OPINION

Multitrophic, Circular and Profitable: Why Environment-Adapted Species Selection Matters

By Alejandro Guelfo, 17 November 2025 |

Cultivo de salicornia en sistema multitróficoMulti-trophic cultivation of salicornia at IFAPA |@misPeces

In the debate on aquaculture sustainability, there is a concept that is frequently mentioned yet rarely examined with the riguour it deserves: Integrated Multi-Trophic Aquaculture (IMTA) is often presented as a perfect solution for resource optimization and the transition towards circular production models.

However, this raises an important question: Are IMTAs a means to become more sustainable and circular, or are they an end in themselves? In my view, IMTAs are a means – and not always the only, nor necessarily the most suitable one.

The true purpose of modern aquaculture is to maximise resource use, reduce environmental impacts, diversify production and generate economic and social value. IMTA is one tool that can contribute to these objectives, provided it is properly designed.

Another key conceptual aspect is that the nutrients generated by finfish farming are not waste: they are opportunities. They are not residues to be removed, but resources that can be harnessed and transformed into useful biomass.

Ultimately, the consist of nitrogen and phosphorous – essential for algae, microalgae and aquatic plants – as well as particulate matter, which is fundamental for detritivorous invertebrates.

The key lies in selecting the right species. And such selection cannot be made blindly or intuitively; it must be grounded in data, modelling and scientific evidence.

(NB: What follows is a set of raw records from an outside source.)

(** C8. Whatever the tables, the answers of the collaborators and the
    schedule, the totals of a run in write mode have [ReadOps] and
    [ReadErrors] equal to 0, and those of a run in read mode have
    [WriteOps] and [WriteErrors] equal to 0.  This holds of the final
    report, and so it does of every total printed before it and of the
    reporter's running total. *)
Theorem mode_exclusivity {Table : Type} cfg (tables : list Table) scripts schedule r :
  let sys := run cfg (runJob cfg tables scripts) schedule in
  final_report sys = Some r \/ r ∈ reports (log sys) \/ reporter sys = Some r ->
  (mode cfg = writeMode -> ReadOps r = 0 /\ ReadErrors r = 0) /\
  (mode cfg = readMode -> WriteOps r = 0 /\ WriteErrors r = 0).
Proof.
  intros sys Hr.
  assert (Hin : r ∈ reports (log sys) \/ reporter sys = Some r).
  { destruct Hr as [Hr|[Hr|Hr]]; auto using final_report_in_reports. }
  split; intros Hmode.
  - destruct (write_mode_no_reads cfg tables scripts schedule Hmode) as (Htot & _ & Hlog).
    destruct Hin as [Hin|Hin]; [|by apply Htot].
    by eapply Forall_forall in Hlog.
  - destruct (read_mode_no_writes cfg tables scripts schedule Hmode) as (Htot & _ & Hlog).
    destruct Hin as [Hin|Hin]; [|by apply Htot].
    by eapply Forall_forall in Hlog.
Qed.

Lemma mode_exclusivity_witness :
  ReadOps (mkStatus 1 1 0 0) = 0 /\ ReadErrors (mkStatus 1 1 0 0) = 0.
Proof.
  exact (proj1 (mode_exclusivity example_cfg example_tables example_scripts
                  example_schedule (mkStatus 1 1 0 0) (or_introl eq_refl)) eq_refl).
Defined.

(** ** Write mode with a [Mutate] that always fails *)

Lemma wrap_shift x y d :
  GoInt.wrap x = GoInt.wrap y -> GoInt.wrap (x + d) = GoInt.wrap (y + d).
Proof. intros H. rewrite <- (wrap_add_l x), <- (wrap_add_l y). by rewrite H. Qed.

Lemma sumZ_imap_insert {A : Type} (f : nat -> A -> Z) (l : list A) k x y :
  l !! k = Some x ->
  sumZ (imap f (<[k:=y]> l)) = sumZ (imap f l) - f k x + f k y.
Proof.
  revert f k. induction l as [|z l IH]; intros f k Hk; [done|].
  destruct k as [|k]; simpl in *.
  - injection Hk as ->. lia.
  - rewrite (IH (f ∘ S) k Hk). simpl. lia.
Qed.

Lemma attempted_insert scripts ws k w w' :
  ws !! k = Some w ->
  attempted scripts (<[k:=w']> ws) =
  attempted scripts ws + Z.of_nat (length (remaining w))
                       - Z.of_nat (length (remaining w')).
Proof.
  intros Hk. unfold attempted. rewrite (sumZ_imap_insert _ _ _ _ _ Hk). lia.
Qed.

Lemma unreported_insert ws k w w' :
  ws !! k = Some w ->
  unreported (<[k:=w']> ws) =
  unreported ws - sumZ (WriteErrors <$> held w) + sumZ (WriteErrors <$> held w').
Proof.
  intros Hk. unfold unreported.
  rewrite <- (imap_const _ ws), <- (imap_const _ (<[k:=w']> ws)).
  by rewrite (sumZ_imap_insert _ _ _ _ _ Hk).
Qed.

Lemma Job_body_failing cfg a l :
  mode cfg = writeMode ->
  mutate_always_fails a = true ->
  no_reads (testStatus l) ->
  let st := incrWriteErrors (incrWriteOps (testStatus l)) in
  iter_handoff (Job_body cfg a l) =
    (if Z.rem (i l) 1000 =? 0 then Some st else None) /\
  iter_next (Job_body cfg a l) =
    inl (mkLocals (GoInt.incr (i l)) (if Z.rem (i l) 1000 =? 0 then zeroStatus else st)).
Proof.
  intros Hmode Hfail [_ Hre]. unfold Job_body. rewrite run_op_write by done.
  unfold mutationJob, mutate_always_fails in *.
  destruct (ans_GenMutateStmt a) as [stmt|]; [|done].
  destruct (ans_Mutate a) as [err|]; [|done]. simpl.
  destruct (Z.rem (i l) 1000 =? 0); simpl.
  - by rewrite andb_false_r.
  - rewrite Hre. by rewrite andb_false_r.
Qed.

Lemma failing_op_ok cfg a st :
  mode cfg = writeMode ->
  mutate_always_fails a = true ->
  writes_all_failed st -> writes_all_failed (run_op cfg a st).2.
Proof.
  intros Hmode Hfail (Heq & Hr & Hnr). rewrite run_op_write by done.
  split_and!.
  - unfold mutationJob, mutate_always_fails in *.
    destruct (ans_GenMutateStmt a) as [stmt|]; [|done].
    destruct (ans_Mutate a) as [err|]; [|done]. simpl. by rewrite Heq.
  - unfold mutationJob.
    destruct (ans_GenMutateStmt a); [destruct (ans_Mutate a)|]; simpl;
      try apply wrap_in_range; done.
  - by apply mutationJob_no_reads.
Qed.

Lemma Merge_writes_all_failed r sum :
  writes_all_failed r -> writes_all_failed sum -> writes_all_failed (Merge r sum).
Proof.
  intros (Hr & _ & Hnr) (Hs & _ & Hns). split_and!.
  - simpl. by rewrite Hr, Hs.
  - apply wrap_in_range.
  - by apply Merge_no_reads.
Qed.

This is why the C-AZA methodology, recently applied by IFAPA experts in the Bay of Cádiz case study, is so important. Only by assessing environmental suitability, economic performance and real circularity simultaneously can a robust multi-trophic system be designed.

To achieve this, it is necessary to use the Species Suitable Index, the IMTA Performance Index and the IMTA Circularity Index. These allow all key questions to be answered.

And finally – and this is crucial – for a system to be genuinely circular and economically viable for a company, all cultivated species must generate economic value. It is not enough to include species that merely act as bio-remediators: every organism integrated into the system must be productive and sustainable in its own right.